Socioeconomic status (SES) and education are known to be associated with psychiatric disorders and behaviors. However, it’s not yet clear exactly how these associations are related to our genetic risk as individuals. One way to understand this is through the use of genome-wide association studies (GWAS), which are essentially large-scale observational studies that scan the genomes from a large human population to identify potential genetic differences that might be associated with a particular trait or disease. This week in Nature Human Behaviour, Wendt and colleagues used GWAS data to determine potential genetic links across numerous psychiatric and brain traits, from depression and schizophrenia to brain volumetric changes, and how these could be potentially influenced by social factors such as our education, income or social status.

How did they do it?

The authors selected four educational factors (educational attainment, highest math class, self-rated math ability, and cognitive performance), two SES factors (household income and Townsend deprivation index), and GWAS data for many psychopathology and psychosocial factors (available from previous studies).
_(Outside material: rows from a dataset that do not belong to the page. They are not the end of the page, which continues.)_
Lemma safe_move m : Stays Safe (move m).
Proof. unfold move. safe. Qed.
Lemma safe_restore p : Stays Safe (restorePlayerView p).
Proof. unfold restorePlayerView. safe. Qed.
Lemma safe_changeAuto p e : Stays Safe (changeAutoState p e).
Proof. unfold changeAutoState. safe. Qed.
Lemma safe_startAction d : Stays Safe (startAction d).
Proof. unfold startAction. safe. Qed.
Hint Resolve safe_move safe_startAction : stays.
Lemma safe_finishTrick : Stays Safe finishTrick.
Proof. unfold finishTrick, startTurn. safe. Qed.
Lemma advanceSteps_fields b l t : cardFields (set_ta (advanceSteps b l t) b) = cardFields (set_ta t b).
Proof.
  revert t. induction l as [|x l IH]; intros t; cbn [advanceSteps]; [done|]. destruct (_ && _); [done|]. rewrite IH. by destruct (0 <=? _).
Qed.
Lemma safe_advanceSeat : Stays Safe advanceSeat.
Proof. apply stays_modify. intros b. apply safe_fields; [done|]. rewrite advanceSteps_fields. by destruct b. Qed.
Hint Resolve safe_advanceSeat safe_finishTrick : stays.
Lemma safe_advanceTurn : Stays Safe advanceTurn.
Proof. unfold advanceTurn, startTurn. safe. Qed.
Lemma safe_award : Stays Safe awardFinalScoreCards.
Proof. unfold awardFinalScoreCards. safe. Qed.
Hint Resolve safe_award safe_advanceTurn : stays.
Lemma safe_finishByPlay : Stays Safe finishByPlay.
Proof. unfold finishByPlay. safe. Qed.
Hint Resolve safe_finishByPlay : stays.
Lemma safe_leaveTable p s : Stays Safe (leaveTable p s).
Proof. unfold leaveTable. safe. Qed.
Lemma safe_finishReplay : Stays Safe finishReplay.
Proof. unfold finishReplay. safe. Qed.
Lemma safe_finalize r s : Stays Safe (finalizeReplay r s).
Proof. unfold finalizeReplay. safe. Qed.
Hint Resolve safe_finishReplay : stays.
Lemma safe_beginReplay : Stays Safe beginReplayFinalization.
Proof. unfold beginReplayFinalization. safe. Qed.
End Safe.
#[export] Hint Resolve safe_move safe_restore safe_changeAuto safe_startAction safe_advanceTurn safe_leaveTable safe_finishReplay safe_finalize
  safe_beginReplay : stays.
Lemma action_sizes cards pattern t : validateCards (handAt q t (activeSeat t)) cards = Some pattern →
  (length (heldCards (hands (actionTable cards pattern t))) + length cards = length (heldCards (hands t)))%nat.
Proof.
  intros Hv. apply validated_removed, Permutation_length in Hv. rewrite length_app in Hv. rewrite action_hands.
  pose proof (heldCards_update (hands t) (qget "" (bySeat q) (activeSeat t)) (removeCards (handAt q t (activeSeat t)) cards)) as Hu.
  apply Permutation_length in Hu. rewrite !length_app in Hu. unfold handAt in *. lia.
Qed.

(** What stays true of the table, but for the hand that changed. *)
Lemma action_points cards pattern t : validateCards (handAt q t (activeSeat t)) cards = Some pattern → tableOk q t →
  let t' := actionTable cards pattern t in
  qsum (capturedPoints t') + scoreOf (scoreCards t') = scoreOf (concat (outedCards t'))
  ∧ (length (heldCards (hands t')) + length (concat (outedCards t')) = 104)%nat.
Proof.
  intros Hv [_ _ Hp _ Hs] t'. pose proof (action_same cards pattern t) as (_ & Hc & _ & _ & Ho). fold t' in Hc, Ho.
  pose proof (action_sizes _ _ _ Hv) as Hl. fold t' in Hl. rewrite Hc, Ho, concat_app, scoreOf_app, length_app.
  change (concat [cards]) with (cards ++ []). rewrite app_nil_r.
  split; [|lia]. destruct (decide (cards = [])) as [->|Hne].
  - pose proof (action_passed pattern t) as (_ & _ & _ & Hsc). fold t' in Hsc. rewrite Hsc. cbn. lia.
  - pose proof (action_led cards pattern t Hne) as (_ & _ & _ & Hsc). fold t' in Hsc. rewrite Hsc, scoreOf_app, scoreCardsIn_spec. cbn [snd].
    rewrite scoreOf_scoring. lia.
Qed.

Lemma action_budget cards pattern t : validateCards (handAt q t (activeSeat t)) cards = Some pattern → turnOk q t → (cards = [] → lastCards t ≠ []) →
  let t' := actionTable cards pattern t in
  inSeats (preOutSeat t') ∧ lastCards t' ≠ [] ∧ 0 ≤ passCount t' ≤ 3 ∧ activeSeat t' = (preOutSeat t' + passCount t') `mod` 4 ∧ budget t' ≤ maxActions.
Proof.
  intros Hv (_ & _ & Ha & _ & Ht & Hb) Hpass t'. pose proof (action_same cards pattern t) as (Hac & _ & _ & _ & Ho).
  pose proof (action_sizes _ _ _ Hv) as Hl. fold t' in Hac, Ho, Hl. unfold budget in *. rewrite Ho, length_app. cbn [length].
  destruct (decide (cards = [])) as [->|Hne].
  - pose proof (action_passed pattern t) as (Hp & Hn & Hla & _). fold t' in Hp, Hn, Hla. rewrite Hac, Hp, Hn, Hla. specialize (Hpass eq_refl).
    rewrite bool_decide_false in * by done. destruct Ht as [(_ & ? & _)|(Hpo & _ & Hpc & Hact)]; [done|]. split_and!; [done|done|lia|lia| |cbn [length] in Hl; lia].
    rewrite Hact. f_equal. lia.
  - pose proof (action_led cards pattern t Hne) as (Hp & Hn & Hla & _). fold t' in Hp, Hn, Hla. rewrite Hac, Hp, Hn, Hla.
    rewrite (bool_decide_false (cards = [])) by done. split_and!; [done|done|lia|lia| |].
    + rewrite Z.add_0_r. symmetry. apply Z.mod_small. exact Ha.
    + assert (0 ≤ (if bool_decide (lastCards t = []) then 0 else 3 - passCount t)).
      { case_bool_decide; [lia|]. destruct Ht as [(_ & ? & _)|(_ & _ & ? & _)]; [done|lia]. }
      destruct cards; [done|]. cbn [length] in Hl. lia.
Qed.

(** The player still holds cards. *)
Lemma action_stays cards pattern t : validateCards (handAt q t (activeSeat t)) cards = Some pattern → turnOk q t → (cards = [] → lastCards t ≠ []) →
  handAt q (actionTable cards pattern t) (activeSeat t) ≠ [] →
  actedOk q (actionTable cards pattern t) ∧ partnersOk q (actionTable cards pattern t).
Proof.
  intros Hv Ht Hpass Hh. pose proof (action_budget _ _ _ Hv Ht Hpass) as Hb. pose proof Ht as (Hk & Hpa & Ha & Hn & _ & _).
  pose proof (action_points _ _ _ Hv Hk) as [Hp Hs]. pose proof (action_same cards pattern t) as (Hac & Hc & Hf & Hr & _). cbv zeta in *.
  assert (∀ i, inSeats i → handAt q (actionTable cards pattern t) i = [] ↔ handAt q t i = []) as He.
  { intros i Hi. rewrite action_hand by done. case_bool_decide as E; [|done]. subst i. rewrite action_hand in Hh by done.
    rewrite bool_decide_true in Hh by done. tauto. }
  split.
  - split; [|rewrite Hac in Hb |- *; tauto]. destruct Hk as [H1 H2 H3 H4 H5]. split; rewrite ?Hf, ?Hr, ?Hc; [|done|congruence|done|done].
    intros i Hi. rewrite He by done. by apply H1.
  - intros i Hi. rewrite !He by (done || apply partner_in). by apply Hpa.
Qed.

(** The player has played the last card. *)
Lemma action_leaves cards pattern t : validateCards (handAt q t (activeSeat t)) cards = Some pattern → turnOk q t → (cards = [] → lastCards t ≠ []) →
  let t' := actionTable cards pattern t in
  handAt q t' (activeSeat t) = [] →
  qget false (finished t') (activeSeat t) = false ∧ actedOk q (leftTable t')
  ∧ if bool_decide (handAt q t' (partnerSeat (activeSeat t)) = [])
    then handAt q t' ((activeSeat t + 1) `mod` 4) ≠ [] ∨ handAt q t' ((activeSeat t + 3) `mod` 4) ≠ []
    else partnersOk q (leftTable t').
Proof.
  intros Hv Ht Hpass t' Hh. pose proof (action_budget _ _ _ Hv Ht Hpass) as Hb. pose proof Ht as (Hk & Hpa & Ha & Hn & _ & _).
  pose proof (action_points _ _ _ Hv Hk) as [Hp Hs]. pose proof (action_same cards pattern t) as (Hac & Hc & Hf & Hr & _). cbv zeta in *. fold t' in Hb, Hp, Hs, Hac, Hc, Hf, Hr.
  assert (∀ i, inSeats i → handAt q t' i = if bool_decide (activeSeat t = i) then [] else handAt q t i) as He.
  { intros i Hi. unfold t'. rewrite action_hand by done. case_bool_decide as E; [|done]. subst i. unfold t' in Hh. rewrite action_hand in Hh by done.
    by rewrite bool_decide_true in Hh. }
  destruct Hk as [H1 H2 H3 H4 H5]. assert (qget false (finished t) (activeSeat t) = false) as Hfin.
  { destruct (qget false _ _) eqn:E; [|done]. by apply (H1 _ Ha) in E. }
  split; [by rewrite Hf|]. split.
  - split; [|rewrite <- Hac in Ha; exact (conj Ha Hb)]. unfold leftTable. rewrite Hf, Hr, Hac.
    split; cbn [finished ranks capturedPoints scoreCards outedCards hands]; [|by apply ranks_next|done|by rewrite Hc|exact Hs].
    intros i Hi. change (handAt q _ i) with (handAt q t' i). rewrite He by done. case_bool_decide as E.
    + subst i. rewrite qget_qset by done. done.
    + rewrite qget_qset_ne by done. by apply H1.
  - pose proof (He _ (partner_in (activeSeat t))) as Hpe. rewrite bool_decide_false in Hpe by (intros E; by apply (partner_ne _ Ha)).
    rewrite Hpe. case_bool_decide as E.
    + rewrite !He by apply mod_in. rewrite !bool_decide_false by (apply next_ne; [done|lia]).
      destruct (Hpa ((activeSeat t + 1) `mod` 4) (mod_in _)) as [?|Hx]; [by left|right].
      by rewrite <- partner_next.
    + intros i Hi. change (handAt q (leftTable t')) with (handAt q t'). rewrite !He by (done || apply partner_in).
      case_bool_decide as E1; [subst i; right; by rewrite bool_decide_false by (intros X; by apply (partner_ne _ Ha))|].
      case_bool_decide as E2; [|by apply Hpa]. left. rewrite E2 in E. by rewrite partner_partner in E.
Qed.
End Action.

(** ** The next seat *)

Lemma can_act_hand b seat (p := qget "" (bySeat (pe b)) seat) :
  negb (bool_decide (p = "")) && negb (numCards (handOfPlayer b p) =? 0) && negb (bpExited (playerOf b p)) = true → handAt (pe b) (ta b) seat ≠ [].
Proof.
  intros H. apply andb_true_iff in H as [H _]. apply andb_true_iff in H as [_ H]. unfold handAt, handOfPlayer, numCards, p in *. by destruct (default [] _).
Qed.
Lemma set_active_self t : t = set_passCount (passCount t) (set_activeSeat (activeSeat t) t).
Proof. by destruct t. Qed.

(** The loop either finds the first seat that can act, having counted those before it
    as passed, or counts all of them. *)
Lemma advanceSteps_spec b steps : ∀ t, 0 ≤ preOutSeat t → ∃ a n,
  advanceSteps b steps t = set_passCount n (set_activeSeat a t)
  ∧ ((∃ j k, steps !! j = Some k ∧ a = (activeSeat t + k) `mod` 4 ∧ n = passCount t + Z.of_nat j ∧ handAt (pe b) (ta b) a ≠ [])
     ∨ a = activeSeat t ∧ n = passCount t + Z.of_nat (length steps)).
Proof.
  induction steps as [|k steps IH]; intros t Hp; cbn [advanceSteps].
  - exists (activeSeat t), (passCount t). split; [apply set_active_self|]. right. cbn. split; [done|lia].
  - cbv zeta. destruct (_ && _ && _) eqn:Hc.
    + exists ((activeSeat t + k) `mod` 4), (passCount t). split; [by destruct t|]. left. exists 0%nat, k. split_and!; [done|done|cbn; lia|].
      by apply can_act_hand in Hc.
    + rewrite (proj2 (Z.leb_le 0 _)) by done. destruct (IH (set_passCount (passCount t + 1) t) Hp) as (a & n & -> & Hr).
      exists a, n. split; [done|]. cbn [activeSeat passCount set_passCount] in Hr. destruct Hr as [(j & k' & Hj & -> & -> & Hh)|[-> ->]].
      * left. exists (S j), k'. split_and!; [done|done|lia|done].
      * right. cbn [length]. split; [done|lia].
Qed.
Lemma advance_spec b : 0 ≤ preOutSeat (ta b) → ∃ a n,
  advanceSteps b [1; 2; 3; 4] (ta b) = set_passCount n (set_activeSeat a (ta b))
  ∧ ((∃ k, 1 ≤ k ≤ 4 ∧ a = (activeSeat (ta b) + k) `mod` 4 ∧ n = passCount (ta b) + k - 1 ∧ handAt (pe b) (ta b) a ≠ [])
     ∨ a = activeSeat (ta b) ∧ n = passCount (ta b) + 4).
Proof.
  intros Hp. destruct (advanceSteps_spec b [1; 2; 3; 4] (ta b) Hp) as (a & n & E & [(j & k & Hj & Ha & Hn & Hh)|Hr]); exists a, n; (split; [done|]); [left|by right].
  exists k. assert (k = Z.of_nat j + 1 ∧ 1 ≤ k ≤ 4) as [? ?]; [|split_and!; [lia|lia|done|lia|done]].
  destruct j as [|[|[|[|j]]]]; cbn in Hj; simplify_eq; lia.
Qed.

(** Fields that the rules do not depend on. *)
Lemma tableOk_active q t a n : tableOk q t → tableOk q (set_passCount n (set_activeSeat a t)).
Proof. by intros [H1 H2 H3 H4 H5]. Qed.
(* ===== verification/NhskHostFacts.v ===== *)
(** * The host of the card battles: bindings, capacity and evidence *)

From stdpp Require Import prelude gmap strings list.
From Stdlib Require Import ZArith Lia.
From S2P Require Import Prelude Types Game NhskBattle NhskQuarantine NhskHost.

Local Open Scope Z_scope.

(** ** Counting *)

Definition weight (phase : option HostOperationPhase) (ref : option ServiceRef) : Z :=
  (if ref then 1 else 0) + (if bool_decide (phase = Some HostOperationCreating) then 1 else 0).
Definition total (h : NHSKHostService) : Z := Z.of_nat (size (active h)) + creatingCount h.

Lemma map_size_split {A} (m : gmap BattleID A) i : Z.of_nat (size m) = Z.of_nat (size (delete i m)) + (if m !! i then 1 else 0).
Proof.
  destruct (m !! i) as [x|] eqn:Hi.
  - rewrite <- (insert_delete_id m i x Hi) at 1. rewrite map_size_insert_None by apply lookup_delete_eq. lia.
  - rewrite delete_id by done. lia.
Qed.
Definition creatingOf (m : gmap BattleID HostOperationPhase) : Z := Z.of_nat (size (filter (λ e : BattleID * HostOperationPhase, e.2 = HostOperationCreating) m)).
Lemma creating_split m i : creatingOf m = creatingOf (delete i m) + (if bool_decide (m !! i = Some HostOperationCreating) then 1 else 0).
Proof.
  unfold creatingOf. rewrite (map_size_split (filter _ m) i), <- map_filter_delete. f_equal.
  destruct (filter _ m !! i) as [x|] eqn:Hf.
  - apply map_lookup_filter_Some in Hf as [Hi Hx]. cbn in Hx. subst x. by rewrite bool_decide_true.
  - rewrite bool_decide_false; [done|]. intros Hi. rewrite map_lookup_filter_None in Hf. destruct Hf as [Hf|Hf]; [congruence|]. by apply (Hf _ Hi).
Qed.
Lemma total_split h i : total h = Z.of_nat (size (delete i (active h))) + creatingOf (delete i (states h)) + weight (states h !! i) (active h !! i).
Proof. unfold total, weight. change (creatingCount h) with (creatingOf (states h)). rewrite (map_size_split (active h) i), (creating_split (states h) i). lia. Qed.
These educational and SES factors were used to identify potential genetic variance that might lead to an increased or decreased susceptibility to particular psychological traits, such as depression, bipolar disorder, or schizophrenia. The authors used the presence of single nucleotide polymorphisms (SNPs) to identify the incidence of pleiotropy (i.e. when one gene affects multiple traits) in the sample group, and this method was used to determine genetic correlations between their selected psychological phenotypes. Since there is undoubtedly a lot of overlap in the genetic factors underlying SES/education, psychopathology, and psychosocial factors, the authors chose to use a specific statistical model, known as multi-trait conditioning and joint analysis. This model applies Mendelian randomization to disentangle this genetic overlap between traits, revealing associations that control for the genetic variance attributed to SES and educational factors. They also used an algorithm known as the linkage disequilibrium score regression (LDSC) which they used to estimate the SNP heritability of a trait. The authors then used transcriptomic profile analysis against each of the social factors to determine if there were tissue or cell-specific genetic variances between these factors, in order to ultimately pinpoint the exact genetic variation that determines these particular psychological traits in individuals. 

What did they find?

The authors found that specific genetic variance in SNPs was associated with both psychological traits including alcohol dependence, schizophrenia, and neuroticism as well as social factors such as education, income, and deprivation. For instance, a lower income was found to be highly genetically correlated with a higher deprivation index and a higher incidence of disorders such as ADHD, depression, and alcohol dependence. The group also found that genetic liability to a lower deprivation index (a measure of material deprivation) was associated with a significant increase in cortical grey matter. Education and SES phenotypes were found to be genetically correlated with neuroticism. When these relationships were controlled for, the heritability of neuroticism (specifically, the number of heritable components) increased.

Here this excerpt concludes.